Criteria will determine regulation of pesticides and biocides

by Paula Dupraz-Dobias, special to C&EN
May 29, 2017 | APPEARED IN VOLUME 95, ISSUE 22

Credit: Shutterstock
The EU is wrestling with how to legally define endocrine-disrupting chemicals as part of its regulation of pesticides and biocides.

Nearly a year after the European Commission (EC) proposed criteria to define endocrine disruptors, experts say talks aimed at ultimately banning toxic chemical substances continue to be bogged down by a mix of politics and science.

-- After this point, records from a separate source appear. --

(** ** Properties *)

(** A loop converts pointwise: item [i] of the result is the conversion of item [i]. *)
Lemma collect_lookup {A B} (f : A -> B) l i : collect f l !! i = f <$> l !! i.
Proof. rewrite collect_map. apply list_lookup_fmap. Qed.

(** ** Back to the wire

    [canonical] messages are those a peer that omits default references and sends the named
    constants builds; of them a conversion keeps everything. *)

Class WireBack (P R : Type) `{WireCodec P R} : Type := {
  canonical : P -> Prop;
  wire_of_go : forall i, canonical i -> wire_of (go_of (Some i)) = i;
}.

Definition items_canonical {P R} `{WireBack P R} (l : list (option P)) : Prop :=
  Forall (fun o => exists i, o = Some i /\ canonical i) l.

Lemma wires_collect {P R} `{B : WireBack P R} (l : list (option P)) : items_canonical l -> wires (collect go_of l) = l.
Proof.
  intros H1. rewrite collect_map. unfold wires. rewrite <- list_fmap_compose.
  rewrite <- (list_fmap_id l) at 2. apply list_fmap_ext. intros i x Hx. simpl.
  destruct (Forall_lookup_1 _ _ _ _ H1 Hx) as (y & -> & Hy). unfold compose, id. by rewrite wire_of_go.
Qed.

Definition user_ref_canonical (r : option pb_UserRef) : Prop := r <> Some (mkpb_UserRef 0 0).
Definition session_ref_canonical (r : option pb_SessionRef) : Prop := r <> Some (mkpb_SessionRef 0 "").
Definition mode_canonical (m : Z) : Prop :=
  m = CLIENT_DELIVERY_MODE_UNSPECIFIED \/ m = CLIENT_DELIVERY_MODE_BEST_EFFORT \/ m = CLIENT_DELIVERY_MODE_ROUTE_RETRY.
Definition attachment_type_canonical (t : Z) : Prop :=
  t = ATTACHMENT_TYPE_UNSPECIFIED \/ t = ATTACHMENT_TYPE_CHANNEL_MANAGER \/ t = ATTACHMENT_TYPE_CHANNEL_WRITER \/
  t = ATTACHMENT_TYPE_CHANNEL_SUBSCRIPTION \/ t = ATTACHMENT_TYPE_USER_BLACKLIST.

Lemma userRef_go r : user_ref_canonical r -> userRefToProto (userRefFromProto r) = r.
Proof.
  unfold user_ref_canonical, userRefToProto, UserRef_IsZero. destruct r as [[n u]|]; [|done]. simpl. intros Hr.
  destruct (n =? 0) eqn:?, (u =? 0) eqn:?; simpl; bool_facts; by subst.
Qed.

Lemma sessionRef_go r : session_ref_canonical r -> sessionRefToProto (sessionRefFromProto r) = r.
Proof.
  unfold session_ref_canonical, sessionRefToProto, SessionRef_IsZero. destruct r as [[n s]|]; [|done]. simpl. intros Hr.
  destruct (n =? 0) eqn:?, (bool_decide (s = "")) eqn:?; simpl; bool_facts; by subst.
Qed.

Lemma deliveryMode_go m : mode_canonical m -> deliveryModeToProto (deliveryModeFromProto m) = m.
Proof. by intros [->|[->| ->]]. Qed.

Lemma attachmentType_go t : attachment_type_canonical t -> attachmentTypeToProto (attachmentTypeFromProto t) = t.
Proof. by intros [->|[->|[->|[->| ->]]]]. Qed.

Ltac back :=
  intros i Hi; destruct i; hnf in Hi; cbn in *; destruct_and?;
  lazymatch goal with |- ?w _ = _ => unfold w end; cbn;
  rewrite ?userRef_go, ?sessionRef_go, ?deliveryMode_go, ?attachmentType_go by done; done.
(** A message without references: everything is kept. *)
Ltac back_all := refine {| canonical := fun _ => True |}; back.

#[export] Instance user_back : WireBack pb_User User. Proof. back_all. Defined.
#[export] Instance event_back : WireBack pb_Event Event. Proof. back_all. Defined.
#[export] Instance clusterNode_back : WireBack pb_ClusterNode ClusterNode. Proof. back_all. Defined.
#[export] Instance loggedInUser_back : WireBack pb_LoggedInUser LoggedInUser. Proof. back_all. Defined.
#[export] Instance onlineNodePresence_back : WireBack pb_OnlineNodePresence OnlineNodePresence. Proof. back_all. Defined.
#[export] Instance peerOriginStatus_back : WireBack pb_PeerOriginStatus PeerOriginStatus. Proof. back_all. Defined.
#[export] Instance messageTrimStatus_back : WireBack pb_MessageTrimStatus MessageTrimStatus. Proof. back_all. Defined.
#[export] Instance projectionStatus_back : WireBack pb_ProjectionStatus ProjectionStatus. Proof. back_all. Defined.

Definition message_canonical (i : pb_Message) : Prop :=
  user_ref_canonical (pb_Message_Recipient i) /\ user_ref_canonical (pb_Message_Sender i).
#[export] Instance message_back : WireBack pb_Message Message.
Proof. refine {| canonical := message_canonical |}. back. Defined.

Definition packet_canonical (i : pb_Packet) : Prop :=
  user_ref_canonical (pb_Packet_Recipient i) /\ user_ref_canonical (pb_Packet_Sender i) /\
  mode_canonical (pb_Packet_DeliveryMode i) /\ session_ref_canonical (pb_Packet_TargetSession i).
#[export] Instance packet_back : WireBack pb_Packet Packet.
Proof. refine {| canonical := packet_canonical |}. back. Defined.

Definition accepted_canonical (i : pb_TransientAccepted) : Prop :=
  user_ref_canonical (pb_TransientAccepted_Recipient i) /\ mode_canonical (pb_TransientAccepted_DeliveryMode i) /\
  session_ref_canonical (pb_TransientAccepted_TargetSession i).
#[export] Instance relayAccepted_back : WireBack pb_TransientAccepted RelayAccepted.
Proof. refine {| canonical := accepted_canonical |}. back. Defined.

Definition attachment_canonical (i : pb_Attachment) : Prop :=
  user_ref_canonical (pb_Attachment_Owner i) /\ user_ref_canonical (pb_Attachment_Subject i) /\
  attachment_type_canonical (pb_Attachment_AttachmentType i).
#[export] Instance attachment_back : WireBack pb_Attachment Attachment.
Proof. refine {| canonical := attachment_canonical |}. back. Defined.

#[export] Instance userMetadata_back : WireBack pb_UserMetadata UserMetadata.
Proof. refine {| canonical := fun i => user_ref_canonical (pb_UserMetadata_Owner i) |}. back. Defined.

#[export] Instance resolvedSession_back : WireBack pb_ResolvedSession ResolvedSession.
Proof. refine {| canonical := fun i => session_ref_canonical (pb_ResolvedSession_Session i) |}. back. Defined.

#[export] Instance peerStatus_back : WireBack pb_PeerStatus PeerStatus.
Proof.
  refine {| canonical := fun i => items_canonical (pb_PeerStatus_Origins i) |}.
  intros i Hi. destruct i. cbn in *. unfold peerStatus_wire. cbn. by rewrite (wires_collect (B := peerOriginStatus_back)) by done.
Defined.

(** The IDs of the request and the counts of a reply are not part of its value. *)
Definition page_canonical (i : pb_ScanUserMetadataResponse) : Prop :=
  pb_ScanUserMetadataResponse_RequestId i = 0 /\ items_canonical (pb_ScanUserMetadataResponse_Items i).
#[export] Instance userMetadataPage_back : WireBack pb_ScanUserMetadataResponse UserMetadataPage.
Proof.
  refine {| canonical := page_canonical |}. intros [] [Hr Hi]. cbn in *. unfold userMetadataPage_wire, userMetadataItemsFromProto.
  cbn. rewrite Hr. by rewrite (wires_collect (B := userMetadata_back)) by done.
Defined.

Definition sessions_canonical (i : pb_ResolveUserSessionsResponse) : Prop :=
  pb_ResolveUserSessionsResponse_RequestId i = 0 /\ pb_ResolveUserSessionsResponse_Count i = 0 /\
  user_ref_canonical (pb_ResolveUserSessionsResponse_User i) /\
  items_canonical (pb_ResolveUserSessionsResponse_Presence i) /\ items_canonical (pb_ResolveUserSessionsResponse_Items i).
#[export] Instance resolvedUserSessions_back : WireBack pb_ResolveUserSessionsResponse ResolvedUserSessions.
Proof.
  refine {| canonical := sessions_canonical |}. intros [] (Hr & Hc & Hu & Hp & Hi). cbn in *.
  unfold resolvedUserSessions_wire. cbn. rewrite Hr, Hc, userRef_go by done.
  by rewrite (wires_collect (B := onlineNodePresence_back)), (wires_collect (B := resolvedSession_back)) by done.
Defined.

(** Both parts present, no event log trim: the SDK has no field for it. *)
Definition operations_canonical (i : pb_OperationsStatus) : Prop :=
  is_Some (pb_OperationsStatus_MessageTrim i) /\ is_Some (pb_OperationsStatus_Projection i) /\
  items_canonical (pb_OperationsStatus_Peers i) /\ pb_OperationsStatus_EventLogTrim i = None.
#[export] Instance operationsStatus_back : WireBack pb_OperationsStatus OperationsStatus.
Proof.
  refine {| canonical := operations_canonical |}. intros [] ([[] Hm] & [[] Hp] & Hi & He). cbn in *. subst.
  unfold operationsStatus_wire. cbn. by rewrite (wires_collect (B := peerStatus_back)) by done.
Defined.

Definition with_event_log_trim (t : option pb_EventLogTrimStatus) (i : pb_OperationsStatus) : pb_OperationsStatus :=
  mkpb_OperationsStatus (pb_OperationsStatus_NodeId i) (pb_OperationsStatus_MessageWindowSize i)
    (pb_OperationsStatus_LastEventSequence i) (pb_OperationsStatus_WriteGateReady i) (pb_OperationsStatus_ConflictTotal i)
    (pb_OperationsStatus_MessageTrim i) (pb_OperationsStatus_Projection i) (pb_OperationsStatus_Peers i) t.


Definition demo_pb_packet : pb_Packet := mkpb_Packet 1 2 3 (Some (mkpb_UserRef 4 5)) None [] 2 (Some (mkpb_SessionRef 8 "s")).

For years, reports have shown that hormone-disrupting chemicals are in cosmetics, food packaging, cleaning products, and even baby creams, and calls to ban them have increased. And recently, the European Food Safety Authority reported that 97% of European food products contain pesticide residues within legal limits, some of which are substances suspected of being endocrine disruptors.

According to the World Health Organization, exposure to endocrine-disrupting chemicals is “suspected to be associated with” breast cancer, changes in immune function, abnormal growth, neurodevelopmental delays, and adverse effects on human reproductive functions.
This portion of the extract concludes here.